부산대학교 도서관

Background:Monogenic disorders are relatively common in aggregate, affecting 1/40 individuals, but are underdiagnosed. Electronic health records (EHR) integrated with population-based genetic sequencing provides an opportunity to study the prevalence and penetrance of these disorders. We integrated EHR records with genetic sequencing and identified clinical phenotypes in carriers of rare variants in arrhythmia-related genes.Methods:Whole exome sequencing was performed on 8,783 individuals from the CATHGEN cohort, a study of sequential individuals undergoing cardiac catheterization at Duke University. Variants in 47 arrhythmia-related genes were identified and assessed for pathogenicity using the ClinVar database. ACMG criteria were applied to define pathogenic/likely pathogenic (P/LP) variants. Individuals carrying a P/LP variant were grouped by electrophysiologic (EP) disorder and matched 1:5 to noncarriers based on age, sex, and race. Individuals with other P/LP cardiovascular disease variants or variants of unknown significance in arrhythmia-related genes were excluded. Phenotypic data were annotated through curated and manual EHR review.Results:Forty P/LP variants in 10 arrhythmia-related genes were identified in 51 individuals.
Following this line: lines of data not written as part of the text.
#[export] Instance bounded_blind L : security_blind (bounded L).
Proof. split; [split|..]; by intros * [? ?]. Qed.

Lemma bounded_mono L L' c w : L ⊆+ L' → bounded L c w → bounded L' c w.
Proof. intros HL [? ?]. split; by etrans. Qed.

(** Invariants that everything but a posting, a payee and a pending local
    transfer leaves alone, and those that a payee leaves alone too. *)
Class pages_blind (P : Db → Db → Prop) : Prop := {
  pb_security :: security_blind P;
  pb_payup f c w : P c w → P c (upd_payup_pending_transfers f w);
  pb_nickname n u c w : P c w → P c (upd_users (alter (set_u_payup_nickname n) u) w)
}.
Class payees_blind (P : Db → Db → Prop) : Prop :=
  pb_payees f c w : P c w → P c (upd_payees f w).
#[export] Hint Extern 0 (pages_blind _) => apply _ : pres.
#[export] Instance bounded_pages L : pages_blind (bounded L).
Proof. split; [apply _|..]; by intros * [? ?]. Qed.
#[export] Instance bounded_payees L : payees_blind (bounded L).
Proof. by intros f c w [? ?]. Qed.

#[local] Hint Constants Opaque : pres.

(** ** The steps of a transfer other than its posting *)

Section Checks.
Context `{Env} (P : Db → Db → Prop) `{!pages_blind P}.
Notation keeps := (preserves (on_db P)).

Lemma bound_reject_local {A} s m c md p : keeps (_reject_local_transfer (A:=A) s m c md p).
Proof. unfold _reject_local_transfer, audit_outbound_transfer. solve_pres. Qed.
Lemma bound_reject_payup {A} s md m c : keeps (reject_payup (A:=A) s md m c).
Proof. unfold reject_payup, audit_outbound_transfer. solve_pres. Qed.
Hint Resolve bound_reject_local bound_reject_payup : pres.

Lemma bound_recipient s p : keeps (_local_transfer_recipient s p).
Proof. unfold _local_transfer_recipient. solve_pres. Qed.
Lemma bound_cooldown s p n : keeps (_ensure_payee_cooldown_elapsed s p n).
Proof. unfold _ensure_payee_cooldown_elapsed. solve_pres. Qed.
Lemma bound_load_pending s p t n : keeps (_load_pending_local_transfer s p t n).
Proof. unfold _load_pending_local_transfer. solve_pres. Qed.
Lemma bound_local_amount s p : keeps (_local_transfer_amount s p).
Proof. unfold _local_transfer_amount. solve_pres. Qed.
Lemma bound_local_balance s p l a : keeps (_ensure_local_transfer_balance s p l a).
Proof. unfold _ensure_local_transfer_balance. solve_pres. Qed.
Lemma bound_local_used u : keeps (local_transfer_amount_used_today u).
Proof. unfold local_transfer_amount_used_today. solve_pres. Qed.
Lemma bound_payup_used u : keeps (payup_amount_used_today u).
Proof. unfold payup_amount_used_today. solve_pres. Qed.
Hint Resolve bound_local_used bound_payup_used : pres.
Lemma bound_local_limit s p l a : keeps (_ensure_local_transfer_daily_limit s p l a).
Proof. unfold _ensure_local_transfer_daily_limit. solve_pres. Qed.
Lemma bound_lock a b : keeps (_lock_transfer_participants a b).
Proof. apply pres_db_query. Qed.
Lemma bound_allowed u : keeps (ensure_outbound_transfer_allowed u).
Proof. unfold ensure_outbound_transfer_allowed. solve_pres. Qed.
Lemma bound_update_payup pid f : keeps (update_payup_pending pid f).
Proof. apply pres_db_write. intros c w Hw. by apply pb_payup. Qed.
Hint Resolve bound_recipient bound_cooldown bound_load_pending bound_local_amount bound_local_balance
  bound_local_limit bound_lock bound_allowed bound_update_payup : pres.
Lemma bound_load_payup s t : keeps (_load_and_lock_payup_pending_transfer s t).
Proof. unfold _load_and_lock_payup_pending_transfer. solve_pres. Qed.
Lemma bound_payup_amount s p : keeps (_validate_payup_amount s p).
Proof. unfold _validate_payup_amount. solve_pres. Qed.
Lemma bound_payup_recipient s r : keeps (_validate_payup_recipient s r).
Proof. unfold _validate_payup_recipient. solve_pres. Qed.
Lemma bound_evaluate u a x : keeps (evaluate_payup_risk u a x).
Proof.
  unfold evaluate_payup_risk, gather_risk_inputs, _has_recent_payup_sensitive_event. solve_pres.
Qed.
Lemma bound_gate s a r b : keeps (payup_risk_gate s a r b).
Proof. unfold payup_risk_gate. solve_pres. Qed.
Lemma bound_notify_local a b c d e f g h i : keeps (notify_local_transfer a b c d e f g h i).
Proof. unfold notify_local_transfer. solve_pres; apply pres_safe; solve_pres. Qed.
Lemma bound_notify_payup a b c d e f g h : keeps (notify_payup_transfer a b c d e f g h).
Proof. unfold notify_payup_transfer. solve_pres; apply pres_safe; solve_pres. Qed.
Lemma bound_local_success s p a rf ref : keeps (_audit_local_transfer_success s p a rf ref).
Proof. unfold _audit_local_transfer_success, audit_outbound_transfer. solve_pres. Qed.
Lemma bound_payup_success s a rf ref risk : keeps (audit_payup_success s a rf ref risk).
Proof. unfold audit_payup_success, audit_outbound_transfer. solve_pres. Qed.
Hint Resolve bound_load_payup bound_payup_amount bound_payup_recipient bound_evaluate bound_gate
  bound_notify_local bound_notify_payup bound_local_success bound_payup_success : pres.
In the arrhythmogenic right ventricular cardiomyopathy (ARVC), Brugada syndrome (BrS), and long QT syndrome (LQTS) groups, P/LP variant carriers met diagnostic criteria in 33%, 0%, and 4% of carriers, respectively. In the LMNA-related dilated cardiomyopathy (LMNA) group, 83% of variant carriers were phenotype positive. ECG findings alone were significantly different in variant carriers compared with noncarriers in the ARVC, BrS, and LQTS groups, whereas clinical outcomes including heart transplantation and ventricular tachycardia were significantly different in the LMNA group. Interestingly, clinical features associated with EP disorders, such as syncope and ICD implantation, were not significantly different between variant carriers and noncarriers in any group.Conclusions:Based on EHR review, P/LP variants in arrhythmia-related genes among individuals referred for cardiac catheterization are associated with variable phenotypic expression in different EP disorders.